Effectively the term 'target pressure' could be considered an attempt at a holistic estimate of the balance between the risks and benefits of IOP lowering management in an individual (who usually has two eyes). As a result of my experience in compiling the revised 2003 version of the Royal College of Ophthalmologists
Guidelines on Ocular Hypertension and Glaucoma and a recent literature search, I would like to put forward the following definition of 'target pressure':
The IOP ranges for each eye of a patient that are considered sufficiently low at the time of assessment to prevent significant loss of Quality of Life from glaucoma or its management within the patient's expected lifespan.
This concept conveys to the patient that the aim of management is to preserve their Quality of Life (QOL) by means of a flexible management plan for IOP to be agreed upon by both parties, not just to lower IOP in order to prevent ganglion cell loss. It recognizes that treatment, as well as loss of function from glaucoma, can affect QOL, thereby aiding the risk/benefit ratio discussions now commonplace between doctor and patient.
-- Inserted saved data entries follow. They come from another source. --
Lemma refs_minute p d : refs_of (minute p) d = fmap (M := gmap bytes) Z.succ (refs_of p d).
Proof. unfold refs_of, minute. cbn. rewrite lookup_fmap. destruct (refs p !! d); cbn; [done|]. by rewrite fmap_empty. Qed.

Lemma minute_inv s : overlay_inv s → in_time s → overlay_inv (mkSys (minute (pod s)) (leaves s) (claimed s) (crowded s)).
Proof.
  intros [I0 Ic I1 I2 I3 I4] Ht. constructor; cbn [pod leaves claimed crowded]; try done.
  - intros l id d ph Hl Hc. destruct (I1 _ _ _ _ Hl Hc) as (a & Ha & _). specialize (Ht _ _ _ Hl Ha). exists (Z.succ a).
    rewrite refs_minute, lookup_fmap, Ha. split; [done|lia].
  - intros d Hc. destruct (I4 d Hc) as [Hne|?]; [left|by right]. rewrite refs_minute. by intros He%fmap_empty_inv.
Qed.

Lemma die_inv s l : overlay_inv s → overlay_inv (mkSys (pod s) (delete l (leaves s)) (claimed s) (crowded s)).
Proof.
  intros [I0 Ic I1 I2 I3 I4]. constructor; cbn [pod leaves claimed crowded]; try done.
  - intros l1 l2 lf1 lf2 [_ H1]%lookup_delete_Some [_ H2]%lookup_delete_Some. by apply (I0 l1 l2).
  - intros l' lf [_ Hl]%lookup_delete_Some. by eapply Ic.
  - intros l' id d ph [_ Hl]%lookup_delete_Some. by eapply I1.
  - intros l' id d ph [_ Hl]%lookup_delete_Some. by eapply I2.
  - intros l' id d [_ Hl]%lookup_delete_Some. by eapply I3.
Qed.

Lemma overlay_reachable s : rtc overlay_step overlay_start s → overlay_inv s.
Proof.
  revert s. apply (rtc_ind_r overlay_inv).
  - constructor; cbn; intros *; try done; set_solver.
  - intros s s' _ Hs I. destruct Hs; [by apply acquire_inv|by apply populate_inv|by apply bind_inv|by eapply cleanup_inv
                                     |by apply die_inv|by apply minute_inv].
Qed.

(** C17. The shared cache lives exactly as long as it is used, for sessions that have one leaf at a
    time on a pod.  Refs and links are named after the session, so what follows is said of a
    session that never had two leaves on the pod at once (others are left out, and
    do lose their bundle).  Whatever the order in which the leaves of a pod claim, fill, link,
    release and die, as long as none of them is older than a day: such a leaf's link leads to its
    own bundle, which stays cached until the leaf releases it, whatever the leaves of other
    sessions do; a bundle is cached only while some leaf's ref is on it, unless a session with two
    leaves at once ever claimed it; and the release of the last ref removes it, so that a later
    leaf finds nothing of it. *)
Theorem overlay_refcount s :
  rtc overlay_step overlay_start s →
  (∀ l id d ph, leaves s !! l = Some (mkLeaf id d ph) → id ∉ crowded s → ph ≠ Missed →
     d ∈ caches (pod s) ∧ is_Some (refs_of (pod s) d !! id) ∧ (ph = Linked → links (pod s) !! id = Some d))
  ∧ (∀ d, d ∈ caches (pod s) → refs_of (pod s) d ≠ ∅ ∨ ∃ id, id ∈ crowded s ∧ (id, d) ∈ claimed s)
  ∧ (∀ l id d ph, leaves s !! l = Some (mkLeaf id d ph) →
       let p' := configCleanup id d (pod s) in
       (id ∉ dom (links p')) ∧ (d ∉ caches p' ↔ (∀ id' a, id' ≠ id → refs_of (pod s) d !! id' = Some a → REF_STALE_MINUTES < a) ∨ d ∉ caches (pod s))).
Proof.
  intros Hs. apply overlay_reachable in Hs as [I0 Ic I1 I2 I3 I4]. split_and!; [|done|].
  - intros l id d ph Hl Hc Hph. split_and!; [by eapply I2| |by intros ->; eapply I3].
    destruct (I1 _ _ _ _ Hl Hc) as (a & -> & _). done.
  - intros l id d ph Hl. cbv zeta. unfold configCleanup. split; [case_decide; cbn; set_solver|].
    assert (Hempty : sweep (delete id (refs_of (pod s) d)) = ∅ ↔ ∀ id' a, id' ≠ id → refs_of (pod s) d !! id' = Some a → REF_STALE_MINUTES < a).
    { split.
      - intros He id' a Hne Ha. apply Z.nle_gt. intros Hle. assert (Hx : sweep (delete id (refs_of (pod s) d)) !! id' = Some a).
        { apply sweep_lookup. by rewrite lookup_delete_ne. }
        by rewrite He in Hx.
      - intros Hall. apply map_empty. intros id'. apply eq_None_not_Some. intros [a [[Hne Ha]%lookup_delete_Some Hle]%sweep_lookup].
        specialize (Hall id' a ltac:(done) Ha). lia. }
    rewrite <-Hempty. case_decide as Hd; cbn [caches]; [split; [by left|set_solver]|]. split; [by right|by intros [?|?]].
Qed.

(** ** One leaf, in order *)

Abbreviation exec_history := (list (event (C := script) (R := exec_reply))).

Definition answered (h : exec_history) (s : script) (out : bytes) : Prop :=
  ev (R := exec_reply) s (Ok (mkExec out 0 false)) ∈ h.

(** The ref is claimed first, and the leaf is linked only to a bundle that was there under that
    ref, or that was sent and put in place. *)
Lemma overlay_order digest sessionId base64 tr o tr1 c r tr2 :
  runs (overlayConfig digest sessionId base64) tr o → tr = tr1 ++ ev c r :: tr2 →
  match c with
  | Acquire d id => tr1 = [] ∧ d = digest ∧ id = sessionId
  | Populate d text => d = digest ∧ text = base64 ∧ ∃ out, answered tr1 (Acquire digest sessionId) out ∧ trim out ≠ bytes_of "hit"
  | Bind d id => d = digest ∧ id = sessionId ∧ ∃ out, answered tr1 (Acquire digest sessionId) out
                 ∧ (trim out = bytes_of "hit" ∨ ∃ out', answered tr1 (Populate digest base64) out')
  end.
Proof.
  intros Hr Htr. unfold overlayConfig in Hr. destruct (configCacheDir digest) as [dir|e]; [|apply runs_inv in Hr as [-> _]; by destruct tr1].
  destruct (assertSafeSessionId sessionId) as [id|e]; [|apply runs_inv in Hr as [-> _]; by destruct tr1].
  match type of Hr with runs ?p _ _ => assert (Hs : spec (fun h c => match c with
    | Acquire d id => h = [] ∧ d = digest ∧ id = sessionId
    | Populate d text => d = digest ∧ text = base64 ∧ ∃ out, answered h (Acquire digest sessionId) out ∧ trim out ≠ bytes_of "hit"
    | Bind d id => d = digest ∧ id = sessionId ∧ ∃ out, answered h (Acquire digest sessionId) out
                   ∧ (trim out = bytes_of "hit" ∨ ∃ out', answered h (Populate digest base64) out')
    end) (fun _ _ => True) (fun _ _ => True) [] p) end.
  { apply spec_bind. split; [done|]. intros [[out code []]|e]; cbn; [done| |done]. destruct (Z.eqb_spec code 0) as [->|]; cbn; [|done].
    set (h := [ev _ _]). assert (Ha : answered h (Acquire digest sessionId) out) by (unfold h, answered; constructor). clearbody h.
    case_bool_decide as Hhit; cbn; (split; [by eauto 10|]); intros [[out2 code2 []]|e2]; cbn; try done;
      destruct (Z.eqb_spec code2 0) as [->|]; cbn; try done.
    split; [|intros [[out3 code3 []]|e3]; cbn; try done; by destruct (code3 =? 0)].
    split_and!; [done..|]. exists out. split; [unfold answered in *; set_solver|]. right. exists out2. unfold answered. set_solver. }
  destruct (spec_runs _ _ _ _ _ _ _ Hs Hr) as [Hc _]. exact (Hc _ _ _ _ Htr).
Qed.

(** Every session id of a leaf names a ref. *)
Lemma session_ref_safe s : assertSafeSessionId (toSessionId s) = Ok (toSessionId s).
Proof.
  destruct (toSessionId_is_valid s) as (Hall & (c & Hh & Hc) & _). unfold assertSafeSessionId.
  assert (Hf : forallb id_char (toSessionId s) = true).
  { apply forallb_forall. intros x Hx%list_elem_of_In. rewrite Forall_forall in Hall. by apply Hall. }
  rewrite Hf. destruct (toSessionId s) as [|x l] eqn:E; [done|]. injection Hh as ->.
  rewrite !bool_decide_eq_false_2; [done|..]; intros [= -> _]; done.
Qed.

(** A leaf that runs alone to the end of its overlay holds a ref and finds its bundle behind its
    link. *)
Lemma overlay_binds digest sessionId base64 p :
  valid_digest digest = true → assertSafeSessionId sessionId = Ok sessionId →
  let '(o, p') := prun pod_exec (overlayConfig digest sessionId base64) p in
  o = Ok (leafConfigDir sessionId ++ bytes_of "/skills", leafConfigDir sessionId ++ bytes_of "/memory")
  ∧ links p' !! sessionId = Some digest ∧ digest ∈ caches p' ∧ refs_of p' digest !! sessionId = Some 0.
Proof.
  intros Hd Hs. unfold overlayConfig, configCacheDir, assertValidDigest. rewrite Hd, Hs. cbn [result_bind].
  rewrite prun_bind. unfold run at 1. cbn [prun pod_exec cacheAcquire]. case_bool_decide as Hc; cbn -[leafConfigDir];
    (split_and!; [done|apply lookup_insert_eq|set_solver|]); unfold refs_of; cbn; rewrite lookup_insert_eq; cbn; apply lookup_insert_eq.
Qed.

(** ** Witnesses *)

Definition ex_digest : bytes := bytes_of "sha256:" ++ replicate 64 "0"%char.

Definition ex_fs (c : fs_call) (u : unit) : fs_reply c * unit :=
  match c return fs_reply c * unit with
  | ExistsSync _ => (false, u)
  | Mkdtemp p => (Ok (p ++ bytes_of "x1"), u)
  | _ => (Ok tt, u)
  end.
It supports a strategy of aggressive lowering of IOP in certain individuals, based on the evidence of studies such as AGIS, as well as a no-treatment scenario in patients in whom the risk of significant visual impairment is low, utilizing knowledge from studies such as EMGT and CNTGS. In order to combat the inevitable sense of failure felt by the patient if a specific IOP level is not attained (and its inherent connotations of a future and sometimes-imminent decline in vision), it also contains the implicit ability of the physician to vary the 'targets' over time, following the analysis of data from the individual being managed.
The above article is based on a presentation made to The European Glaucoma Society Closed Meeting, September 2003.